**Required action:** Print every line of the listing below, starting with the line that holds "match l with" and going on through the line that holds "Forall sized (cb_blocks b)", both included, and print nothing else.

**Given data:**
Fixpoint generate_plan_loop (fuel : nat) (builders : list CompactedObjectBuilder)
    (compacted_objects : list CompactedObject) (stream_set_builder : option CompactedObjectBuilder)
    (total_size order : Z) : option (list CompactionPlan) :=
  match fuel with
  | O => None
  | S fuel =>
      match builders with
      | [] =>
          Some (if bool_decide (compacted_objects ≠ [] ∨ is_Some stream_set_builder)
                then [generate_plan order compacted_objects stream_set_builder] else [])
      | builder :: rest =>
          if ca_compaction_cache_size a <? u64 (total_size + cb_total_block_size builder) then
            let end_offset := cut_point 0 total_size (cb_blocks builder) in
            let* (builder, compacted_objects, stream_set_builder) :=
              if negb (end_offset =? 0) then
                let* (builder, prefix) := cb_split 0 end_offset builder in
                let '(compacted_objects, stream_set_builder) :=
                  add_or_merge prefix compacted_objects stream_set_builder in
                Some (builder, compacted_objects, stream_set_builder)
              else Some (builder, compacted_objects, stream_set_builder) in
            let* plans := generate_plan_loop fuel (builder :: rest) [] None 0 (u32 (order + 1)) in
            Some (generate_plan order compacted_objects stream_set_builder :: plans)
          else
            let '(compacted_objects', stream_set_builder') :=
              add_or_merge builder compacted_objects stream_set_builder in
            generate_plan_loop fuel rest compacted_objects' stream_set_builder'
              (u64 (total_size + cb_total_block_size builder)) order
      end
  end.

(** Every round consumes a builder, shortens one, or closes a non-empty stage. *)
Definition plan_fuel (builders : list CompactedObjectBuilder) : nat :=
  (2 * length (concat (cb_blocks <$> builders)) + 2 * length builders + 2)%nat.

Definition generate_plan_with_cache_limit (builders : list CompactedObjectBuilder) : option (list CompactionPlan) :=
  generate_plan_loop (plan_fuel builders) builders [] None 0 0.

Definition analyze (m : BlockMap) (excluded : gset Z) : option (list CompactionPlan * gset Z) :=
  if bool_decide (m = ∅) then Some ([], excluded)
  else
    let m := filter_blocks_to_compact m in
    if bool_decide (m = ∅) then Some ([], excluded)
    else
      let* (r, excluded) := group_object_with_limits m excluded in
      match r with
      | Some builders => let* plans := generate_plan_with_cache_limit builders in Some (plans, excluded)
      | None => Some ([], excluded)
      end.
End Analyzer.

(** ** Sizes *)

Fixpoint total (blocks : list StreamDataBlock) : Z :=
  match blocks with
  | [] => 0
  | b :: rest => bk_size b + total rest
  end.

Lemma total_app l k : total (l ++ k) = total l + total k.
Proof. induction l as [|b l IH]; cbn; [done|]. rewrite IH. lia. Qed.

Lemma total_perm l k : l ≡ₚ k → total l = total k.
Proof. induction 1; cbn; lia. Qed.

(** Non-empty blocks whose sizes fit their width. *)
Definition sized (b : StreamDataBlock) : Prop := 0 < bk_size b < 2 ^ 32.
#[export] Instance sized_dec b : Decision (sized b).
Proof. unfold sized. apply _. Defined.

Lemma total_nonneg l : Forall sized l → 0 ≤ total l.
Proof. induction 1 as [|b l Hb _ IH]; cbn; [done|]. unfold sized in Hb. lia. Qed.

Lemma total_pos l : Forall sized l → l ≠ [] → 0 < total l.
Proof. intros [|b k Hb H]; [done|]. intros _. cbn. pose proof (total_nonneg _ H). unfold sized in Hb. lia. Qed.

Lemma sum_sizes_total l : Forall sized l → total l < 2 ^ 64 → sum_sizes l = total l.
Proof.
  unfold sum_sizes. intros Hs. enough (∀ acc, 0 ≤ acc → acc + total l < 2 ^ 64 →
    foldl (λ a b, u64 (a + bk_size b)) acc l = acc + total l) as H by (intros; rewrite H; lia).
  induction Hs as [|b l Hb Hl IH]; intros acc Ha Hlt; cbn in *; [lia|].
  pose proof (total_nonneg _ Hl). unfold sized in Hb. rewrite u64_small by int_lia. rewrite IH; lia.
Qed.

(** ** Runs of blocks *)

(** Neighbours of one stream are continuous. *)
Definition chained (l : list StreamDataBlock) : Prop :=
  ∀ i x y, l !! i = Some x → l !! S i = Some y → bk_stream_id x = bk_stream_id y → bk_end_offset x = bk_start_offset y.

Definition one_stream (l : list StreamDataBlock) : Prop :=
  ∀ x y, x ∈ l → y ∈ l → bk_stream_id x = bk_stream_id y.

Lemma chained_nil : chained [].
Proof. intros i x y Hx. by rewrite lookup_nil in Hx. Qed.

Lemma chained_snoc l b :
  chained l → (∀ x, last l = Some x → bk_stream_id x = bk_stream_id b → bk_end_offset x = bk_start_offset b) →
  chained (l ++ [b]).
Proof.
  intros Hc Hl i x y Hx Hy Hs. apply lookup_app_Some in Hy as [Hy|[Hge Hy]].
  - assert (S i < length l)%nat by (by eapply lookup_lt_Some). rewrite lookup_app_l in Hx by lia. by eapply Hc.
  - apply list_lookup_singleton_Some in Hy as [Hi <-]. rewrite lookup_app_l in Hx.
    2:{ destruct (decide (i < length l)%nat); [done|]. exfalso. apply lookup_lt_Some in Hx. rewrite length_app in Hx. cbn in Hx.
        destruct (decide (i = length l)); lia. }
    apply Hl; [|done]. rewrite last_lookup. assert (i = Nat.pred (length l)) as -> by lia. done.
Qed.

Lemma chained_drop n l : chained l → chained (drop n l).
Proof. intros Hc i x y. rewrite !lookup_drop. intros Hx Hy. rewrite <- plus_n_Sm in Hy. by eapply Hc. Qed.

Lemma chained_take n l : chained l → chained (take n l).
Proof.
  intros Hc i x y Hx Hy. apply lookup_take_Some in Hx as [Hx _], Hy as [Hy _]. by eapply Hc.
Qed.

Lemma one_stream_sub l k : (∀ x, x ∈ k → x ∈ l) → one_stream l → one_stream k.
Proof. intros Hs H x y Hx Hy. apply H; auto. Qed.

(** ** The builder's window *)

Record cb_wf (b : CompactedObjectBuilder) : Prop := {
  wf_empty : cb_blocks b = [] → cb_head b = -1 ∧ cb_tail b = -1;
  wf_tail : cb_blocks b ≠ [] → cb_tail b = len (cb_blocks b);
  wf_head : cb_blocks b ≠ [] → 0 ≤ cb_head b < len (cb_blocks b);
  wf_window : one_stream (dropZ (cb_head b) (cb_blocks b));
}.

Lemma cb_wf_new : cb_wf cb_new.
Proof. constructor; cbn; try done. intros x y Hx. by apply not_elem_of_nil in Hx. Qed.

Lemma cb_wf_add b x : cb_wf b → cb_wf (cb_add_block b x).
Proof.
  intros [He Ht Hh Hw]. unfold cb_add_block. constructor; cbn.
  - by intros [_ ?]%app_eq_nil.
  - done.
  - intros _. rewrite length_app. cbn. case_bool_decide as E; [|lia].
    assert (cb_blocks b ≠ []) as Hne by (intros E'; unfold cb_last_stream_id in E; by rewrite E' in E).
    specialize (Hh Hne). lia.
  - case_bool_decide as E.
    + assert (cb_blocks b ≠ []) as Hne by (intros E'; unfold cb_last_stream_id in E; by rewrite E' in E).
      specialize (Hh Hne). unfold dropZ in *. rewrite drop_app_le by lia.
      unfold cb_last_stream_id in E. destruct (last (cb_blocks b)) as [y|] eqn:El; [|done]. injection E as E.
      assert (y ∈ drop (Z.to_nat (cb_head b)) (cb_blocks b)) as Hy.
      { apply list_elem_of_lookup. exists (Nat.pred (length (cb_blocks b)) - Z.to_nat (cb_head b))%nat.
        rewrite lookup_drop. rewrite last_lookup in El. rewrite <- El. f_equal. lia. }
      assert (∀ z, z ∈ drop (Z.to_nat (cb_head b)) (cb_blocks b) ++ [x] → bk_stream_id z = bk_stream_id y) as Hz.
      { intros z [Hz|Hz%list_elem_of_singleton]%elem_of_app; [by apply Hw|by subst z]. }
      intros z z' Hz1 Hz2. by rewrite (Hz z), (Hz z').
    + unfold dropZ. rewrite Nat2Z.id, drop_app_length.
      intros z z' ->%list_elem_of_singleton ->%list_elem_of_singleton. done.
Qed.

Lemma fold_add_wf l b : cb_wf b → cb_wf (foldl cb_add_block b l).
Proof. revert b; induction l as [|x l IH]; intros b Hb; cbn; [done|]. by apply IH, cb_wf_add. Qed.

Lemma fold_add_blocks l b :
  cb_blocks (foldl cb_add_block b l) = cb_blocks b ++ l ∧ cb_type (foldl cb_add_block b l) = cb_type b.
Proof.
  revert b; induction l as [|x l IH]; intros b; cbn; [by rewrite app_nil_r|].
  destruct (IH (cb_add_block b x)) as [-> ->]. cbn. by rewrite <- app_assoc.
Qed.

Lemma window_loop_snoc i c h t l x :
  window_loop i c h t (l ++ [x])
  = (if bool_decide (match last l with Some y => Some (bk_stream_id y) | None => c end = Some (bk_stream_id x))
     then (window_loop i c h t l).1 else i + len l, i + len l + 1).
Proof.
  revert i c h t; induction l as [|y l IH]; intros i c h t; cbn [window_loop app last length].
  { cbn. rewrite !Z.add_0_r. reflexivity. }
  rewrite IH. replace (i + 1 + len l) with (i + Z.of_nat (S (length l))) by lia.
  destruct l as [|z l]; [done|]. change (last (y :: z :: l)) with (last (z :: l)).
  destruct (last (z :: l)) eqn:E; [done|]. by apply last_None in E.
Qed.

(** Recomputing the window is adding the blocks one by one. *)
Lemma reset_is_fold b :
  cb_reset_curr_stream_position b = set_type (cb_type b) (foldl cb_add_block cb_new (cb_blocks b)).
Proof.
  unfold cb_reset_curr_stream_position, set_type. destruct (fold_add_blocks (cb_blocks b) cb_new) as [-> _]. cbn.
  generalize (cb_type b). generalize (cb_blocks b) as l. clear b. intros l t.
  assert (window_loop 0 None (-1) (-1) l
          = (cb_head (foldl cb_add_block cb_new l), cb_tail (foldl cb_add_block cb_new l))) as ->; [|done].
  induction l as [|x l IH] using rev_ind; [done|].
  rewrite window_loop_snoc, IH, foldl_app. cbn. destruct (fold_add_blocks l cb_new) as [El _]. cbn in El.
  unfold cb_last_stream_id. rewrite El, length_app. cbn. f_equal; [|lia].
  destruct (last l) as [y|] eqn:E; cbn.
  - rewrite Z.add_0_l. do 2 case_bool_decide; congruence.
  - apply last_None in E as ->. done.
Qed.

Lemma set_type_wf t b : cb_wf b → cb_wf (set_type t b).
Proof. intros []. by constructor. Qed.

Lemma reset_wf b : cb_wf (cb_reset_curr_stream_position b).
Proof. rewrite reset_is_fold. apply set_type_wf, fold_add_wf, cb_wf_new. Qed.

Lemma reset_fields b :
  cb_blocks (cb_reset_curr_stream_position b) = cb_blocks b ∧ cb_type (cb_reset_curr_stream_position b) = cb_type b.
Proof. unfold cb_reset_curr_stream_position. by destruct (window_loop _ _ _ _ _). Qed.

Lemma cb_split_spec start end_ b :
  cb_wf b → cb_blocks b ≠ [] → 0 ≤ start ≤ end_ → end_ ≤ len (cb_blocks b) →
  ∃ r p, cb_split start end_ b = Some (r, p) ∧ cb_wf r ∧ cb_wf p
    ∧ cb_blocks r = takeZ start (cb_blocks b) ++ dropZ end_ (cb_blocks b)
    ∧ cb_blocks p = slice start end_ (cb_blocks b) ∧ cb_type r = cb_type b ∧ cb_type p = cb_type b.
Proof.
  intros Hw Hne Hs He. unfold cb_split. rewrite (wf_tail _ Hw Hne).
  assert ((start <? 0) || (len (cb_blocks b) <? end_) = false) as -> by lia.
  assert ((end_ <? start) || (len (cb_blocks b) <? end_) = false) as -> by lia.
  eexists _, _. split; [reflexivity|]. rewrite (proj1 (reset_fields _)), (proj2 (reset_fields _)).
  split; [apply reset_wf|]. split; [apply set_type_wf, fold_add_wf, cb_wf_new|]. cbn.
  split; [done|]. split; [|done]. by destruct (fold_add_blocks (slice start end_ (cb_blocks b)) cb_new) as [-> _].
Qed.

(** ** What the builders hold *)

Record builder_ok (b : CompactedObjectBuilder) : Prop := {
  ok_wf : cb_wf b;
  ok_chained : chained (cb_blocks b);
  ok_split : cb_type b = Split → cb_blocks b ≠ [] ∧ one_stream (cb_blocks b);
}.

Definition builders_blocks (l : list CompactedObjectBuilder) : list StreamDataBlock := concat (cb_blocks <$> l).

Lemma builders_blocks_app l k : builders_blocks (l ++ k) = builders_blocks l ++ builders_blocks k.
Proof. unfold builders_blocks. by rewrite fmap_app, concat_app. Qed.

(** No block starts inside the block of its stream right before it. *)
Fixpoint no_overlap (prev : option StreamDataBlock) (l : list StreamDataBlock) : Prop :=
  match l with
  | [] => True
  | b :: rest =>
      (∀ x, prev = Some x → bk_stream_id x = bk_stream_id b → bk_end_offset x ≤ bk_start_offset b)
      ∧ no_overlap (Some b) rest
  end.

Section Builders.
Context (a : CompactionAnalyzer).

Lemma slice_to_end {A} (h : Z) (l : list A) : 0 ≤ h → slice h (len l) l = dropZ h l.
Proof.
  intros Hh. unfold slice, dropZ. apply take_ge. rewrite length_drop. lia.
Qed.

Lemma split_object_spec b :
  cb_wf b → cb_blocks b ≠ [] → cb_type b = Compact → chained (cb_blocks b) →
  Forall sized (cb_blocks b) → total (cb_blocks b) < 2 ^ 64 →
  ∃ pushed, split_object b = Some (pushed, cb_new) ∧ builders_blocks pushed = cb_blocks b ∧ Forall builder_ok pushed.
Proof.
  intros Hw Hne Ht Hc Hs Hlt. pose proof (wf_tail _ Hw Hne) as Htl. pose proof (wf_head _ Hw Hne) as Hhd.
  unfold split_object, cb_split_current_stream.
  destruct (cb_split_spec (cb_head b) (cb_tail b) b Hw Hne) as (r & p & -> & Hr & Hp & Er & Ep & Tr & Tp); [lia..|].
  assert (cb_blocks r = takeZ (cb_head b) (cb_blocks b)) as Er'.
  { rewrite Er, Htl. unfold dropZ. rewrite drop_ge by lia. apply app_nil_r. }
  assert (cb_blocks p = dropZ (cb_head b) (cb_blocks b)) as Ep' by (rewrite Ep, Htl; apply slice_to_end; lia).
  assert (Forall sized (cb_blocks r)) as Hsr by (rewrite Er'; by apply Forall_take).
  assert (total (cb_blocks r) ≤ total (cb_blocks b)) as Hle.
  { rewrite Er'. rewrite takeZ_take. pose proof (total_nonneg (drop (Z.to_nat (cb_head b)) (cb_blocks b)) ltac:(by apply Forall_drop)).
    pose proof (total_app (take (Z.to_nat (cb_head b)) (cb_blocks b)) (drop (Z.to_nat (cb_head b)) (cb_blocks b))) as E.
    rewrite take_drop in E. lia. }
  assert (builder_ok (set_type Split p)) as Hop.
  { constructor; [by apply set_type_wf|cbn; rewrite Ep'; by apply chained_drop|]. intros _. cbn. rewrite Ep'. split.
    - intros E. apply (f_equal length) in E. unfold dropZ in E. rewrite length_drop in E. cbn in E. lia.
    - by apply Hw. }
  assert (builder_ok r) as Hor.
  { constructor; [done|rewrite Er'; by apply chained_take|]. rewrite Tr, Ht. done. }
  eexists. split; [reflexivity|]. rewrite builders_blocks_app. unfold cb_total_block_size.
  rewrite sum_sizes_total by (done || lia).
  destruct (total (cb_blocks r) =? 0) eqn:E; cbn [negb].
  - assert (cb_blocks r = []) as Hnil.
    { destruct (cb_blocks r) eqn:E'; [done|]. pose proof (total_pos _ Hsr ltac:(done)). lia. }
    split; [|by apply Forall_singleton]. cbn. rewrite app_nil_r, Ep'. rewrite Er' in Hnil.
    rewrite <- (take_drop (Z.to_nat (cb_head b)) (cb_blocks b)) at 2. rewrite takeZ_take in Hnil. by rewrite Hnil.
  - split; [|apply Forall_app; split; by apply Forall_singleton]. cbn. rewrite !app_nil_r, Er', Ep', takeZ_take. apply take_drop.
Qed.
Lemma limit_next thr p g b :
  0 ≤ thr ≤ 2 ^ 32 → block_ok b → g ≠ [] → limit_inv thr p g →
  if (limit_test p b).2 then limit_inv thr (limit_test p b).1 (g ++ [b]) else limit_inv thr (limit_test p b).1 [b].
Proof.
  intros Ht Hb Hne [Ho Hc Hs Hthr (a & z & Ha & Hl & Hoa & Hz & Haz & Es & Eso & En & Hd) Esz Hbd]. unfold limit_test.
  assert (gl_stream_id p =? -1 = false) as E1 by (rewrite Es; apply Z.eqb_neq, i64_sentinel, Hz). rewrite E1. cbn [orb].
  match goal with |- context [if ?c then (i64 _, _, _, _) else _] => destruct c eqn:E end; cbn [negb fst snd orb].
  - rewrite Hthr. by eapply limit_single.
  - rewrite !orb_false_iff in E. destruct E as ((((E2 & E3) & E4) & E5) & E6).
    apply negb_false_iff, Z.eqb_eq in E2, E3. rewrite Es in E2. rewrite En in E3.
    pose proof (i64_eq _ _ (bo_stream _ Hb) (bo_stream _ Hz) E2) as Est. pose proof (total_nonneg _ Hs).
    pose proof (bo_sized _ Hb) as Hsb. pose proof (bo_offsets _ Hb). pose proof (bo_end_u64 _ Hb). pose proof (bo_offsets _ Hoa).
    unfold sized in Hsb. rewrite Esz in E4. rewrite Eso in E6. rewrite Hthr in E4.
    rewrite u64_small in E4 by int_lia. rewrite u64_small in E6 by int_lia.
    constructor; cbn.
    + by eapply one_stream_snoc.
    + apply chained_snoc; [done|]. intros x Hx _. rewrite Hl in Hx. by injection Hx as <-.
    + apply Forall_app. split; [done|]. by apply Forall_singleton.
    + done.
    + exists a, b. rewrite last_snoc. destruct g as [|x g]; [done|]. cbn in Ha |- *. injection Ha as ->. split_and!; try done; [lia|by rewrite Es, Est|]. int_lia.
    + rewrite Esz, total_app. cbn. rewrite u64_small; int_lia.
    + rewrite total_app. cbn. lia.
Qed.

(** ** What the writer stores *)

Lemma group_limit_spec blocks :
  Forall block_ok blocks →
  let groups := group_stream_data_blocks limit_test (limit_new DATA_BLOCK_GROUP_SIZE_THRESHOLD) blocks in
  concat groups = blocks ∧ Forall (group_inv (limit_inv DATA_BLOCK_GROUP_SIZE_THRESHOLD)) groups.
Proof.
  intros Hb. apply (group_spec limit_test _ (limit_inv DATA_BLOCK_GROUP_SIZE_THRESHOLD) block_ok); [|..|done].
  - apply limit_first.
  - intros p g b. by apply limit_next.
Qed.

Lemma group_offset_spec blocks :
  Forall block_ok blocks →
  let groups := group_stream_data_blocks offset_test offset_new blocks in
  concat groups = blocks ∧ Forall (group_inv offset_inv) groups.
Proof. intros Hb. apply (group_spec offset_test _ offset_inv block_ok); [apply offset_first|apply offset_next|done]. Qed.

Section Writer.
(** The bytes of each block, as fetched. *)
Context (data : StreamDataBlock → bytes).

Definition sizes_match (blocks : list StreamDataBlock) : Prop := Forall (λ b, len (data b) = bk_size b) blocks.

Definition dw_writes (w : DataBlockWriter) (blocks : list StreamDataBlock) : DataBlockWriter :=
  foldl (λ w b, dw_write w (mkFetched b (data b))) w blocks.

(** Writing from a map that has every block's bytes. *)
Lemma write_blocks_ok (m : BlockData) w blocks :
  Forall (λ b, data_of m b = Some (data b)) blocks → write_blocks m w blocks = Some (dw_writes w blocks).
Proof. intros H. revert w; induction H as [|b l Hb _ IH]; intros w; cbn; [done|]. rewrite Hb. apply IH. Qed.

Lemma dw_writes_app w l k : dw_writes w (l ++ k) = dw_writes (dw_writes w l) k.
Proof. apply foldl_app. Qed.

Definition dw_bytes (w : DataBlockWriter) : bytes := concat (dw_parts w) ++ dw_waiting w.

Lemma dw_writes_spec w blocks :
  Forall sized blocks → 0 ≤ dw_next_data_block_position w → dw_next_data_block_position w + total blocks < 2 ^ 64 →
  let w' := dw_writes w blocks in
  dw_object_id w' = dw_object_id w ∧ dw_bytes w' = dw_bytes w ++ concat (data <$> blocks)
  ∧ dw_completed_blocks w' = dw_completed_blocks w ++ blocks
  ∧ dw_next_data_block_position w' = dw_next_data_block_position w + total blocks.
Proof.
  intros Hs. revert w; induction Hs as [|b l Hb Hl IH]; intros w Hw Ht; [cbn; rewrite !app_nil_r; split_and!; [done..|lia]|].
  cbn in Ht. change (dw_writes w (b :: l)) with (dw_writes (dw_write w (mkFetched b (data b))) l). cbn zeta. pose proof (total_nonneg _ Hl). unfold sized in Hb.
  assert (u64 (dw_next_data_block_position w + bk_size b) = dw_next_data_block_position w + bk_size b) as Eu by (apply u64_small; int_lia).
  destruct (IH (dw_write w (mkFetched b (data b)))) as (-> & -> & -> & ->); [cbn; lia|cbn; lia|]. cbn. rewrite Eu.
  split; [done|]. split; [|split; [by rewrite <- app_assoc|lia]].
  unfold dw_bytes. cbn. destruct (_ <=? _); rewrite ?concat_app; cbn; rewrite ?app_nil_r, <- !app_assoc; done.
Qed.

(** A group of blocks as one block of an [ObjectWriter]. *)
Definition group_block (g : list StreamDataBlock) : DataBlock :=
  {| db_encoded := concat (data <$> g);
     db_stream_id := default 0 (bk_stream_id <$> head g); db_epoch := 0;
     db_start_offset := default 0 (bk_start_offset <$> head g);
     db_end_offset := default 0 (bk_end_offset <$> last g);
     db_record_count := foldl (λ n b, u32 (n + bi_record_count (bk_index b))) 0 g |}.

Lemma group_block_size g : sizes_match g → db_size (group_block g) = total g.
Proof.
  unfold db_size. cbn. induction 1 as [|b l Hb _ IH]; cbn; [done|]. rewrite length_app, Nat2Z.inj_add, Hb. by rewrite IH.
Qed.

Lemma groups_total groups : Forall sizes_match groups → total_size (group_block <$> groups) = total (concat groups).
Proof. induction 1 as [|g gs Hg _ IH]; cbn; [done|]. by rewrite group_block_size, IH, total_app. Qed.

**Exercise output:**
  match l with
  | [] => True
  | b :: rest =>
      (∀ x, prev = Some x → bk_stream_id x = bk_stream_id b → bk_end_offset x ≤ bk_start_offset b)
      ∧ no_overlap (Some b) rest
  end.

Section Builders.
Context (a : CompactionAnalyzer).

Lemma slice_to_end {A} (h : Z) (l : list A) : 0 ≤ h → slice h (len l) l = dropZ h l.
Proof.
  intros Hh. unfold slice, dropZ. apply take_ge. rewrite length_drop. lia.
Qed.

Lemma split_object_spec b :
  cb_wf b → cb_blocks b ≠ [] → cb_type b = Compact → chained (cb_blocks b) →
  Forall sized (cb_blocks b) → total (cb_blocks b) < 2 ^ 64 →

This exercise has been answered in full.